Available in Cabal now, in Debian maybe if someone packages haskell-github.

Syndicated 2012-01-26 04:44:10 from see shy jo

olduse.net 1982

Hard to believe I've consumed all of 1981's Usenet posts now on olduse.net, and it's been running for 7 months already.

Last night, there was a "very long" post, describing nearly every node on usenet in 1982. There had been a warning about this post the day before, since it would take many sites half an hour to download at 300 baud. It was handily formatted as a shell script, which created per-node files.

So, I ran this code nobody has run since 1982. It worked. I got files. I tossed them on the olduse.net wiki, and used some ikiwiki code TOVA contracted me to write just a few months ago, to make clickable links on my usenet map.

usenet map

The map data was contributed in another post a while back. By 1982, usenet is getting nearly impossible to map with 1982 technology of ascii art. I enjoyed throwing graphviz, git, wikis, and the web at it.

So, we have a collaboration across time, me and "Mark" and a lot of people who described their usenet nodes and piles of technology that make creating a mashup easy. Awesome!

I blog about stuff I find on the olduse.net blog. It's an open blog; Koldfront also blogs there, and we welcome other bloggers.

Some of the highlights for me have included:

As the space shuttle program is winding down, reading the excitement about the first shuttle flights, and the play-by-play coverage of a launch, posted to net.columbia by a high school student borrowing his dad's account. (A usegroup name that's hard to read without remembering its fate).

The announcements of the Motorola M68k, the IBM PC, and the CD-ROM.

world ipv6 launch Reading the TCP-IP digest, and Postel's plans for launching IPv4 soon, while the world IPv6 launch is being planned now. (The nay-sayers are especially fun to read. Including the guy who was concerned about the address space size, in 1981!)

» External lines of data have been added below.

(** The queue record after one more exit. *)
Definition queue_exit (st : EpochState) (epoch limit : Z) : EpochState :=
  let earliest := epoch +w MinActivationDelay in
  let st := if es_queue_epoch st <? earliest
            then mkEpochState (es_last st) (es_finalized st) earliest 0 else st in
  let st := if limit <=? es_queue_count st
            then mkEpochState (es_last st) (es_finalized st) (es_queue_epoch st +w 1) 0 else st in
  mkEpochState (es_last st) (es_finalized st) (es_queue_epoch st) (es_queue_count st +w 1).

Definition scheduleExit (s : State) (epoch : Z) : State * Z :=
  let st := queue_exit (LoadEpochState s) epoch (ChurnLimit (active_count s epoch)) in
  (SaveEpochState s st, es_queue_epoch st).

Definition RequestExit (s : State) (validator : Address) (epoch : Z) : State * result error Validator :=
  match ByAddress s validator with
  | Err e => (s, Err e)
  | Ok v =>
      match v_status v with
      | StatusActive =>
          let (s, exitEpoch) := scheduleExit s epoch in
          let v := with_exit (with_status v StatusExiting) exitEpoch (exitEpoch +w WithdrawalDelay) in
          (Put s v, Ok v)
      | StatusPending =>
          let v := with_exit (with_status v StatusExited) epoch (epoch +w WithdrawalDelay) in
          (Put s v, Ok v)
      | _ => (s, Err ErrNotActive)
      end
  end.
Lemma bytes_leb_antisym a : forall b, bytes_leb a b = true -> bytes_leb b a = true -> a = b.
Proof.
  induction a as [|x a IH]; intros [|y b]; cbn; auto; try discriminate. destruct (Z.ltb_spec x y), (Z.ltb_spec y x); try lia; try discriminate.
  intros H1 H2. replace y with x by lia. f_equal. auto.
Qed.

Lemma leb_total : Total (fun a b => Is_true (bytes_leb a b)).
Proof. intros a b. destruct (bytes_leb_total a b); [left | right]; apply Is_true_eq_left; assumption. Qed.

Lemma leb_trans : Transitive (fun a b => Is_true (bytes_leb a b)).
Proof. intros a b c H1%Is_true_eq_true H2%Is_true_eq_true. apply Is_true_eq_left, (bytes_leb_trans a b c); assumption. Qed.

(** One batch of writes to the store. *)
Definition Batch := list (bytes * bytes).

Definition commit_slot (s : Store) (obj : stateObject) (st : Trie) (k : Hash) : option Trie :=
  let value := default ZeroHash (o_dirty obj !! k) in
  let slotKey := Keccak256 [k] in
  if HashIsZero value then trie_delete s st slotKey
  else match encodeStorageValue value with
  | Err _ => None
  | Ok enc => trie_update s st slotKey enc
  end.

(** [None] is an error; its callers abandon the state. *)
Definition commitStorage (s : Store) (obj : stateObject) : option (Hash * Batch) :=
  let? st := trie_new (Root (o_data obj)) s in
  let keys := sorted_keys (elements (dom (o_dirty obj))) in
  let? st := foldM (commit_slot s obj) st keys in
  let? c := trie_commit s st in
  Some (snd (fst c), snd c).

Definition commit_object (persist : bool) (c : World * Batch) (addr : Address) : option (World * Batch) :=
  let (w, batch) := c in
  match objects w !! addr with
  | None => Some c
  | Some obj =>
      let key := Keccak256 [addr] in
      if o_deleted obj then
        let? t := trie_delete (store w) (trie w) key in Some (set_backend w (store w) t, batch)
      else
        let? c := if bool_decide (o_dirty obj = ∅) then Some (obj, batch)
                  else let? r := commitStorage (store w) obj in Some (with_root obj (fst r), batch ++ snd r) in
        let (obj, batch) := c in
        let writes := persist && o_codeDirty obj && (0 <? len (default [] (o_code obj))) in
        let batch := if writes then batch ++ [(codeKey (BytesToHash (CodeHash (o_data obj))), default [] (o_code obj))]
                     else batch in
        let obj := if writes then with_code obj (o_code obj) false else obj in
        match EncodeAccount (o_data obj) with
        | Err _ => None
        | Ok enc =>
            let? t := trie_update (store w) (trie w) key enc in
            Some (set_backend (put_object w addr obj) (store w) t, batch)
        end
  end.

Learning that nethack ascention tales have a history streching back 30 years, to rogue, and that the stories back then had much the same flavor as they do today.

Various celebrity sightings. Dennis Ritchie teaching C and Unix. Bill Joy talking vi. RMS talking .. nuclear politics?

The general development of usenet. B-news being rolled out, groups proliferating, many first inklings of what will be major problems and developments in 5 or 10 years. A shift in tone is already apparent, by now usenet is not only about announcements, there are already some flames.

oldusenet in a period terminal

Still 9 years to go!

Syndicated 2012-01-21 20:58:05 from see shy jo

version numbers

Today I released two entirely different pieces of software with the identical version number 3.20120115. Debian developers also will be soon noticing a piece of software I released with the version number 9.20120115.

I expect to move more of my software to this version number scheme over time, unless I find something badly wrong with it. It reflects how I think about versions for my software; there's a kind of continual "now" that development progresses through, in which individual releases have little discrete meaning and at the same time, there can also be significant discontinuities, that require the user to do something to deal with (such as a new debhelper compat version, or a new git-annex repository format).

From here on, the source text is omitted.